# Task details
Both the line below containing "format_2f : float -> string;" and the line containing "station (and sensor", along with every line between them, should be repeated exactly; no other line belongs in the answer.

# Dataset content
(** * Groundwater telemetry analytics and forecasting

    A shallow embedding of the analytic core of the groundwater backend:
    the anomaly detector, the pattern analyser and the batch processing of
    [app/services/data_processing.py], the forecasting service with its
    drought-risk and recharge estimators of
    [app/services/ml_forecasting.py], and the endpoints over it of
    [app/api/v1/endpoints/analytics.py].

    Conventions of the embedding.
    - The floats of the data processor are IEEE 754 binary64 numbers, as
      Python's and numpy's are: the kernel's primitive floats, with numpy's
      reductions written out as numpy computes them ([Np64]).  Its decisions
      (a guard on a deviation of zero, a threshold on a ratio of variances)
      are the ones the code takes, rounding included.
    - The levels, scores and estimates of the forecasting service are read as
      real numbers ([R]) with numpy's reductions as their exact values
      ([Np]); rounding there is not modelled.
    - A Python exception is a value of [Py.exn]; a computation that may raise
      has type [Py.result A]; [try ... except Exception] is [Py.try_except].
    - The time-series store, the clock, string formatting and the fitted
      scikit-learn objects are collaborators outside the repository; they are
      gathered in records and section variables.
    - The relational store is a record of tables; [db.add] followed by
      [db.commit] appends a row (sessions are assumed to open and commit).
    - The artifact directory is a map from paths to the objects dumped
      there; making the directory and creating a file may fail, as the
      file system decides. *)

From Stdlib Require Import PrimFloat.
From Stdlib Require Uint63 FloatAxioms SpecFloat.
From Stdlib Require Import Reals Lra Lia List Sorted String Ascii ZArith Bool.
From stdpp Require Import base gmap strings.
Import ListNotations.

Open Scope string_scope.
Open Scope list_scope.
Open Scope R_scope.

#[local] Set Warnings "-inexact-float".

(** ** Python: exceptions and keyword binding *)

Module Py.

Inductive exn_kind : Set :=
| TypeError | NameError | AttributeError | IndexError | KeyError
| ValueError | RuntimeError | OSError.

Record exn : Set := Exn { kind : exn_kind; message : string }.

Inductive result (A : Type) : Type :=
| Ok (a : A)
| Raise (e : exn).
Arguments Ok {A} a.
Arguments Raise {A} e.

Definition bind {A B : Type} (m : result A) (k : A -> result B) : result B :=
  match m with
  | Ok a => k a
  | Raise e => Raise e
  end.

(** [try: body except Exception as e: handler e] *)
Definition try_except {A : Type} (body : result A) (handler : exn -> A) : A :=
  match body with
  | Ok a => a
  | Raise e => handler e
  end.

(** Keyword parameters of a [def], each with its default value. *)
Definition keywords : Type := list (string * Z).

Fixpoint set_keyword (k : string) (v : Z) (ps : keywords) : keywords :=
  match ps with
  | [] => []
  | (k', v') :: ps' =>
      if String.eqb k k' then (k', v) :: ps' else (k', v') :: set_keyword k v ps'
  end.

(** Binding of the keyword arguments of a call against the keyword
    parameters of the callee: a keyword the callee does not declare raises
    [TypeError] before the body runs. *)
Fixpoint bind_keywords (fname : string) (params given : keywords)
  : result keywords :=
  match given with
  | [] => Ok params
  | (k, v) :: rest =>
      if existsb (String.eqb k) (map fst params)
      then bind_keywords fname (set_keyword k v params) rest
      else Raise (Exn TypeError
                    (fname ++ "() got an unexpected keyword argument '" ++ k ++ "'")%string)
  end.

Fixpoint get_keyword (k : string) (ps : keywords) : Z :=
  match ps with
  | [] => 0%Z
  | (k', v) :: ps' => if String.eqb k k' then v else get_keyword k ps'
  end.

(** [s.replace('Z', '+00:00')] *)
Fixpoint replace_Z (s : string) : string :=
  match s with
  | EmptyString => EmptyString
  | String c s' =>
      if Ascii.eqb c "Z"%char then ("+00:00" ++ replace_Z s')%string
      else String c (replace_Z s')
  end.

(** Truthiness of a list: [not l] *)
Definition not_ {A : Type} (l : list A) : bool :=
  match l with [] => true | _ => false end.

End Py.

Notation "'let*' x ':=' m 'in' k" := (Py.bind m (fun x => k))
  (at level 10, x name, m at level 100, k at level 200).

(** ** numpy: the reductions the services use *)

Module Np.

Definition sum (l : list R) : R := fold_right Rplus 0 l.

(** [np.mean] *)
Definition mean (l : list R) : R := sum l / INR (length l).

(** [np.var]: population variance, the mean of the squared deviations. *)
Definition var (l : list R) : R :=
  mean (map (fun x => Rsqr (x - mean l)) l).

(** [np.std]: population standard deviation. *)
Definition std (l : list R) : R := sqrt (var l).

(** [np.min]; numpy raises on an empty array, and every call below is
    guarded by a non-emptiness test. *)
Definition min (l : list R) : R := fold_right Rmin (hd 0 l) l.

(** [range(n)] as reals *)
Definition arange (n : nat) : list R := map INR (seq 0 n).

(** [np.polyfit(xs, ys, 1)[0]]: the slope of the least-squares line. *)
Definition polyfit_slope (xs ys : list R) : R :=
  let mx := mean xs in
  let my := mean ys in
  sum (map (fun p => (fst p - mx) * (snd p - my)) (combine xs ys))
  / sum (map (fun x => Rsqr (x - mx)) xs).

End Np.

(** ** numpy on float64 arrays: the reductions of the data processor

    [np.mean], [np.var] and [np.std] of a list convert it to a float64
    array and reduce it with [add.reduce], which sums pairwise: fewer than
    eight elements in order; up to 128 elements through eight running sums
    that are added up as a tree, the elements left over in order; more by
    halves.  The results below are the doubles numpy returns. *)

Module Np64.

(** The length of an array as a double. *)
Definition of_nat (n : nat) : float := PrimFloat.of_uint63 (Uint63.of_Z (Z.of_nat n)).

(** [res += a[i]] for the elements of [a] in order *)
Definition add_in_order (res : float) (a : list float) : float :=
  fold_left PrimFloat.add a res.

Fixpoint add_pointwise (r a : list float) : list float :=
  match r, a with
  | x :: r', y :: a' => PrimFloat.add x y :: add_pointwise r' a'
  | _, _ => r
  end.

(** [r[j] += a[i + j]] for so many blocks of eight; the rest of [a] *)
Fixpoint add_blocks (blocks : nat) (r a : list float) : list float * list float :=
  match blocks with
  | O => (r, a)
  | S k => add_blocks k (add_pointwise r (firstn 8 a)) (skipn 8 a)
  end.

(** An array of 8 to 128 elements. *)
Definition sum_unrolled (a : list float) : float :=
  let '(r, rest) := add_blocks (length a / 8 - 1) (firstn 8 a) (skipn 8 a) in
  match r with
  | [r0; r1; r2; r3; r4; r5; r6; r7] =>
      add_in_order (((r0 + r1) + (r2 + r3)) + ((r4 + r5) + (r6 + r7)))%float rest
  | _ => add_in_order (-0)%float a
  end.

(** The recursion by halves; [fuel] bounds its depth and the length of the
    array is enough of it. *)
Fixpoint pairwise_sum (fuel : nat) (a : list float) : float :=
  let n := length a in
  if (n <? 8)%nat then add_in_order (-0)%float a
  else if (n <=? 128)%nat then sum_unrolled a
  else
    match fuel with
    | O => sum_unrolled a
    | S fuel' =>
        let n2 := (n / 2 - (n / 2) mod 8)%nat in
        (pairwise_sum fuel' (firstn n2 a) + pairwise_sum fuel' (skipn n2 a))%float
    end.

(** [np.sum] *)
Definition sum (a : list float) : float := pairwise_sum (length a) a.

(** [np.mean] *)
Definition mean (a : list float) : float := (sum a / of_nat (length a))%float.

(** [np.var]: the mean of the squares of the deviations from the mean. *)
Definition var (a : list float) : float :=
  let arrmean := mean a in
  let x := map (fun v => v - arrmean)%float a in
  let x := map (fun v => v * v)%float x in
  (sum x / of_nat (length a))%float.

(** [np.std] *)
Definition std (a : list float) : float := PrimFloat.sqrt (var a).

End Np64.

(** Comparisons of real numbers as booleans. *)
Definition Rltb (x y : R) : bool := if Rlt_dec x y then true else false.
Definition Rleb (x y : R) : bool := if Rle_dec x y then true else false.
Definition Reqb (x y : R) : bool := if Req_dec_T x y then true else false.

(** ** External collaborators *)

(** A [datetime] is a number of seconds; the clock and the ISO-8601
    conversions belong to the Python runtime. *)
Definition datetime : Set := Z.

(** The [datetime.datetime] object a timestamp string parses to: the date
    and time of day it shows, counted in seconds from 1970-01-01T00:00:00 on
    its own clock, and its offset from UTC in seconds when it carries one.
    [hour] and [weekday()] read the own clock. *)
Record pydatetime : Set := {
  wall_clock : Z;
  utcoffset : option Z;
}.

Record Runtime : Type := {
  now : datetime;
  isoformat : datetime -> string;
  fromisoformat : string -> Py.result pydatetime;
  (** [f"{x:.2f}"] *)
  format_2f : float -> string;
  (** [os.makedirs(path, exist_ok=True)], and whether a file can be created
      at a path: a name with a '/' in it points into a directory that need
      not exist, and a NUL is no file name at all. *)
  makedirs : string -> Py.result unit;
  creatable : string -> bool;
}.

(** The time-series store: a Flux query over a measurement, filtered by
    station (and sensor or field), from a start time on, sorted by time.  A
    query may fail (store unreachable).  The forecasting service reads the
    values of a sensor as reals ([query_sensor_data]), the data processor as
    the doubles they are ([query_sensor_values]). *)
Record InfluxStore : Type := {
  query_sensor_data :
    string -> string -> datetime -> Py.result (list (datetime * R));
  query_sensor_values :
    string -> string -> datetime -> Py.result (list (datetime * float));
  query_weather_data :
    string -> datetime -> Py.result (list (datetime * (string * R)));
  query_weather_field :
    string -> string -> datetime -> Py.result (list (datetime * R));
}.

(** ** The relational tables written by the services

    The ORM classes are declared in [app/models], outside the files read
    here; each record carries the keyword arguments the services pass to the
    constructor of its class. *)

Record AnomalyDetection : Type := {
  an_sensor_id : string;
  an_station_id : string;
  an_timestamp : pydatetime;
  an_anomaly_type : string;
  an_severity : string;
  an_anomaly_score : float;
  an_expected_value : float;
  an_actual_value : float;
  an_description : string;
}.

Record Alert : Type := {
  al_station_id : string;
  al_alert_type : string;
  al_severity : string;
  al_title : string;
  al_message : string;
  al_meta_sensor_id : string;
  al_meta_anomaly_score : float;
  al_meta_expected_value : float;
  al_meta_actual_value : float;
}.

Record WaterLevelForecast : Type := {
  wf_station_id : string;
  wf_forecast_date : pydatetime;
  wf_predicted_level : R;
  wf_confidence_interval_lower : R;
  wf_confidence_interval_upper : R;
  wf_model_name : string;
  wf_model_version : string;
  wf_forecast_horizon_days : R;
}.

# Response to this task
  format_2f : float -> string;
  (** [os.makedirs(path, exist_ok=True)], and whether a file can be created
      at a path: a name with a '/' in it points into a directory that need
      not exist, and a NUL is no file name at all. *)
  makedirs : string -> Py.result unit;
  creatable : string -> bool;
}.

(** The time-series store: a Flux query over a measurement, filtered by
    station (and sensor or field), from a start time on, sorted by time.  A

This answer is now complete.